[[ Recorded data open ]]
(* ===== verification/ProbeReq.v ===== *)
(** * Probe requests

    [handle_probe_req] and [ssid_match] of [src/ap/beacon.c]: the data that
    clients stuff into probe requests is received and acknowledged, and then the
    request is answered or not. The calls of [printf] are left out; [system] and
    the transmission of the response are events. *)

From Stdlib Require Import ZArith Lia Strings.String.
From stdpp Require Import base option list numbers decidable.
From S2P Require Import Prelude CLib Common Wpabuf Ie Elems Channels Client Hapd Dfs ProbeResp StaTrack.
Local Open Scope Z_scope.

(** ** The frame *)

Definition IEEE80211_HDRLEN : Z := 24.

(** [struct ieee80211_mgmt]; [m] is the received frame. *)
Definition mgmt_da (m : bytes) : bytes := take ETH_ALEN (drop 4 m).
Definition mgmt_sa (m : bytes) : bytes := take ETH_ALEN (drop 10 m).
Definition mgmt_bssid (m : bytes) : bytes := take ETH_ALEN (drop 16 m).

Definition is_broadcast_ether_addr (a : bytes) : bool :=
  bool_decide (foldr Z.land 0xff (take ETH_ALEN a) = 0xff).

Definition is_multicast_ether_addr (a : bytes) : bool :=
  match a with a0 :: _ => negb (Z.eqb (Z.land a0 0x01) 0) | [] => false end.

Definition ap_get_sta (h : hostapd_data) (sta : bytes) : option bytes :=
  List.find (λ a, bool_decide (a = sta)) (sta_list h).

(** ** Matching of the SSID *)

Inductive ssid_match_result : Set := NO_SSID_MATCH | EXACT_SSID_MATCH | WILDCARD_SSID_MATCH.

#[export] Instance ssid_match_result_eq_dec : EqDecision ssid_match_result.
Proof. solve_decision. Defined.

(** The [while] loop: [pos] is the memory from the pointer on and [left] is
    [end - pos]. An iteration consumes at least two octets. *)
Fixpoint ssid_list_loop (fuel : nat) (own pos : bytes) (left : Z) (wildcard : bool)
    : outcome ssid_match_result :=
  match fuel with
  | O => Stuck
  | S f =>
    let done := Ok (if wildcard then WILDCARD_SSID_MATCH else NO_SSID_MATCH) in
    if decide (1 ≤ left) then
      l ← rd pos 1;
      if decide (left < 2 + l) then done else
      let wildcard := if decide (l = 0) then true else wildcard in
      same ← (if decide (l = zlen own)
              then s ← slice pos 2 (Z.to_nat l); Ok (bool_decide (s = own)) else Ok false);
      if same : bool then Ok EXACT_SSID_MATCH
      else ssid_list_loop f own (drop (Z.to_nat (2 + l)) pos) (left - (2 + l)) wildcard
    else done
  end.

Definition ssid_match (h : hostapd_data) (ssid : bytes) (ssid_len : Z) (ssid_list : option bytes)
    (ssid_list_len : Z) : outcome ssid_match_result :=
  let own := ssid_ (conf h) in
  let wildcard := bool_decide (ssid_len = 0) in
  same ← (if decide (ssid_len = zlen own)
          then s ← slice ssid 0 (Z.to_nat ssid_len); Ok (bool_decide (s = own)) else Ok false);
  if same : bool then Ok EXACT_SSID_MATCH else
  match ssid_list with
  | None => Ok (if wildcard then WILDCARD_SSID_MATCH else NO_SSID_MATCH)
  | Some pos => ssid_list_loop (S (Z.to_nat ssid_list_len)) own pos ssid_list_len wildcard
  end.

(** ** Receiving stuffed data *)

Inductive ap_event : Type :=
| Ev_system (command : bytes)
| Ev_send_mlme (resp : bytes) (noack : bool) (csa_offs : list Z).

Section ops.
Context `{Malloc}.

(** [elems.stuffed_data[i]] and [elems.stuffed_data_len[i]] *)
Definition stuffed_at (e : elems.t) (i : nat) : outcome (bytes * Z) :=
  match elems.stuffed_data e !! i, elems.stuffed_data_len e !! i with
  | Some (Some p), Some l => Ok (p, l)
  | Some None, Some _ => Undef NullDeref
  | _, _ => Undef OutOfBounds
  end.

(** One iteration of the first loop: the object [ies_stuffed_data[i - 1]]. *)
Definition copy_stuffed (e : elems.t) (i : nat) : outcome (bytes * Z) :=
  '(p, l) ← stuffed_at e i;
  let sz := (l - 2) * sizeof_ptr in
  _ ← alloc sz;
  d ← slice p 3 (Z.to_nat (u64 (l - 3)));
  o ← write (replicate (Z.to_nat sz) 0) 0 d;
  o ← write o (Z.to_nat (l - 3)) [0];
  Ok (o, l - 3).

(** The first loop, for the elements [idxs]: the objects and [ies_len]. *)
Fixpoint copy_all_stuffed (e : elems.t) (idxs : list nat) (ies_len : Z) : outcome (list bytes * Z) :=
  match idxs with
  | [] => Ok ([], ies_len)
  | i :: idxs =>
    '(o, l) ← copy_stuffed e i;
    '(os, ies_len) ← copy_all_stuffed e idxs (ies_len + l);
    Ok (o :: os, ies_len)
  end.

(** [strcat] of every object to the string [acc] in an object of [sz] octets. *)
Fixpoint strcat_all (sz : nat) (acc : bytes) (os : list bytes) : outcome bytes :=
  match os with
  | [] => Ok acc
  | o :: os =>
    s ← cstr o;
    acc ← put_str sz (acc ++ s);
    strcat_all sz acc os
  end.

(** [recv_data] and [ies_len] *)
Definition gather_stuffed (e : elems.t) : outcome (bytes * Z) :=
  let n := Z.to_nat (elems.n_stuffed_ies e) in
  '(os, ies_len) ← copy_all_stuffed e (seq 1 (n - 1)) 0;
  let sz := Z.to_nat ((ies_len + 1) * sizeof_ptr) in
  _ ← alloc ((ies_len + 1) * sizeof_ptr);
  recv_data ← strcat_all sz [] os;
  _ ← guard_ub OutOfBounds (bool_decide (Z.to_nat ies_len < sz)%nat);
  Ok (take (Z.to_nat ies_len) recv_data, ies_len).

(** The sequence number, time stamp and more fragment bit of the first element. *)
Definition additional_fields (e : elems.t) : outcome (bytes * bytes * bytes) :=
  '(p, l) ← stuffed_at e 0;
  _ ← alloc (l - 2);
  d ← slice p 3 (Z.to_nat (u64 (l - 3)));
  additional_data ← write (replicate (Z.to_nat (l - 2)) 0) 0 (d ++ [0]);
  _ ← alloc 18; _ ← alloc 9; _ ← alloc 19; _ ← alloc 2;
  seq_num_str ← strncpy_from additional_data 8;
  timestamp_str ← strncpy_from (drop 8 additional_data) 18;
  mfb_str ← strncpy_from (drop 26 additional_data) 1;
  Ok (seq_num_str, timestamp_str, mfb_str).

(** The element with the acknowledgement, in a new [wpabuf]. *)
Definition make_ack (seq_num_str : bytes) : outcome wpabuf :=
  ack_seq_num ← atoi seq_num_str;
  ack_seq_num_str ← put_str 9 (sdec ack_seq_num);
  let ie_ack_len := zlen ack_seq_num_str + 5 in
  _ ← alloc ie_ack_len;
  let ie_ack := [221; u8 (ie_ack_len - 2); 1; 2; 3] ++ ack_seq_num_str in
  match wpabuf_alloc ie_ack_len with
  | None => Undef NullDeref
  | Some b => wpabuf_put_data b (Some ie_ack) ie_ack_len
  end.

(** The record for the controller. *)
Definition csv_text (client_mac timestamp_str ap_timestamp_str seq_num_str mfb_str recv_data : bytes)
    (ies_len : Z) : bytes :=
  client_mac ++ 44 :: timestamp_str ++ 44 :: ap_timestamp_str ++ 44 :: seq_num_str ++
  lit ",1," ++ mfb_str ++ 44 :: sdec ies_len ++ 44 :: recv_data.

Definition tcpclient : bytes :=
  lit "/home/wireless/gursimran/wifi-over-management-frames/bin/tcpclient.out --tcp -h192.168.1.1 -p10001 -s".

Definition make_command (csv : bytes) : outcome bytes :=
  _ ← alloc 500; _ ← alloc 700;
  let csv := snprintf_cont 500 csv in
  put_str 700 (snprintf_cont (length csv + 200) (tcpclient ++ 34 :: csv ++ [34])).

(** Lines 749 to 860, when at least one stuffed element was received; [tv] is
    what [gettimeofday] gives. *)
Definition receive_stuffed (tv : Z * Z) (sa : bytes) (e : elems.t) (h : hostapd_data)
    : outcome (hostapd_data * list ap_event) :=
  _ ← (if decide (1 < elems.n_stuffed_ies e) then alloc ((elems.n_stuffed_ies e - 1) * sizeof_ptr)
       else Ok tt);
  '(recv_data, ies_len) ← gather_stuffed e;
  '(seq_num_str, timestamp_str, mfb_str) ← additional_fields e;
  mac ← mac_txt sa;
  client_mac ← put_str 18 mac;
  ap_timestamp_str ← put_str 19 (udec0 18 (u64 (fst tv * 1000000 + snd tv)));
  _ ← atoi mfb_str;
  ack ← make_ack seq_num_str;
  let h := h <| conf := (conf h) <| probe_resp_ack_ie := Some ack |> |> in
  command ← make_command (csv_text client_mac timestamp_str ap_timestamp_str seq_num_str mfb_str
                            recv_data ies_len);
  Ok (h, [Ev_system command]).

(** ** Handling a request *)

(** What the handler reads of the outside: the clocks ([os_get_reltime] for a new
    entry of the tracking list and again for its expiry, [gettimeofday], [os_get_time]), the other interfaces and the registered
    callbacks, which get the three addresses, the elements and the signal
    strength. *)
Record ap_env := mk_ap_env {
  now_rel : Z * Z;
  later_rel : Z * Z;
  now_tv : Z * Z;
  now_tm : option os_tm;
  all_ifaces : hapd_interfaces;
  probereq_cb : list (bytes → bytes → bytes → bytes → Z → Z) }.

(** The conditions under which a request whose elements are [e] is answered, in
    the order of the early returns: [None] when it is not. *)
Definition reply_to (env : ap_env) (h : hostapd_data) (m : bytes) (e : elems.t)
    : outcome (option ssid_match_result) :=
  match elems.ssid e, elems.supp_rates e with
  | Some ssid, Some _ =>
    ds ← match elems.ds_params e with
         | Some p =>
           if mode_is (iface h) HOSTAPD_MODE_IEEE80211G || mode_is (iface h) HOSTAPD_MODE_IEEE80211B
           then c ← rd p 0; Ok (negb (Z.eqb (channel (iconf h)) c)) else Ok false
         | None => Ok false
         end;
    if ds : bool then Ok None else
    if ignore_broadcast_ssid (conf h) && Z.eqb (elems.ssid_len e) 0 && Z.eqb (elems.ssid_list_len e) 0
    then Ok None else
    res ← ssid_match h ssid (elems.ssid_len e) (elems.ssid_list e) (elems.ssid_list_len e);
    if decide (res = NO_SSID_MATCH) then Ok None else
    let multicast := is_multicast_ether_addr (mgmt_da m) && is_multicast_ether_addr (mgmt_bssid m) in
    if match no_probe_resp_if_seen_on (conf h) with
       | Some ifname =>
         multicast && bool_decide (is_Some (sta_track_seen_on (all_ifaces env) (iface h) (mgmt_sa m) ifname))
       | None => false
       end then Ok None else
    if no_probe_resp_if_max_sta (conf h) && multicast && bool_decide (max_num_sta (conf h) ≤ num_sta h) &&
       bool_decide (ap_get_sta h (mgmt_sa m) = None)
    then Ok None else Ok (Some res)
  | _, _ => Ok None
  end.

(** The countdown offsets passed to the driver. *)
Definition csa_offsets (h : hostapd_data) : list Z :=
  if csa_in_progress h then
    (if decide (cs_c_off_proberesp h ≠ 0) then [u16 (cs_c_off_proberesp h)] else []) ++
    (if decide (cs_c_off_ecsa_proberesp h ≠ 0) then [u16 (cs_c_off_ecsa_proberesp h)] else [])
  else [].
[[ Recorded data closed ]]
Task item: Return only the lines between the one holding "[end - pos]." and the one holding "else ssid_list_loop f", inclusive, exactly as they appear above.

Result below:
    [end - pos]. An iteration consumes at least two octets. *)
Fixpoint ssid_list_loop (fuel : nat) (own pos : bytes) (left : Z) (wildcard : bool)
    : outcome ssid_match_result :=
  match fuel with
  | O => Stuck
  | S f =>
    let done := Ok (if wildcard then WILDCARD_SSID_MATCH else NO_SSID_MATCH) in
    if decide (1 ≤ left) then
      l ← rd pos 1;
      if decide (left < 2 + l) then done else
      let wildcard := if decide (l = 0) then true else wildcard in
      same ← (if decide (l = zlen own)
              then s ← slice pos 2 (Z.to_nat l); Ok (bool_decide (s = own)) else Ok false);
      if same : bool then Ok EXACT_SSID_MATCH
      else ssid_list_loop f own (drop (Z.to_nat (2 + l)) pos) (left - (2 + l)) wildcard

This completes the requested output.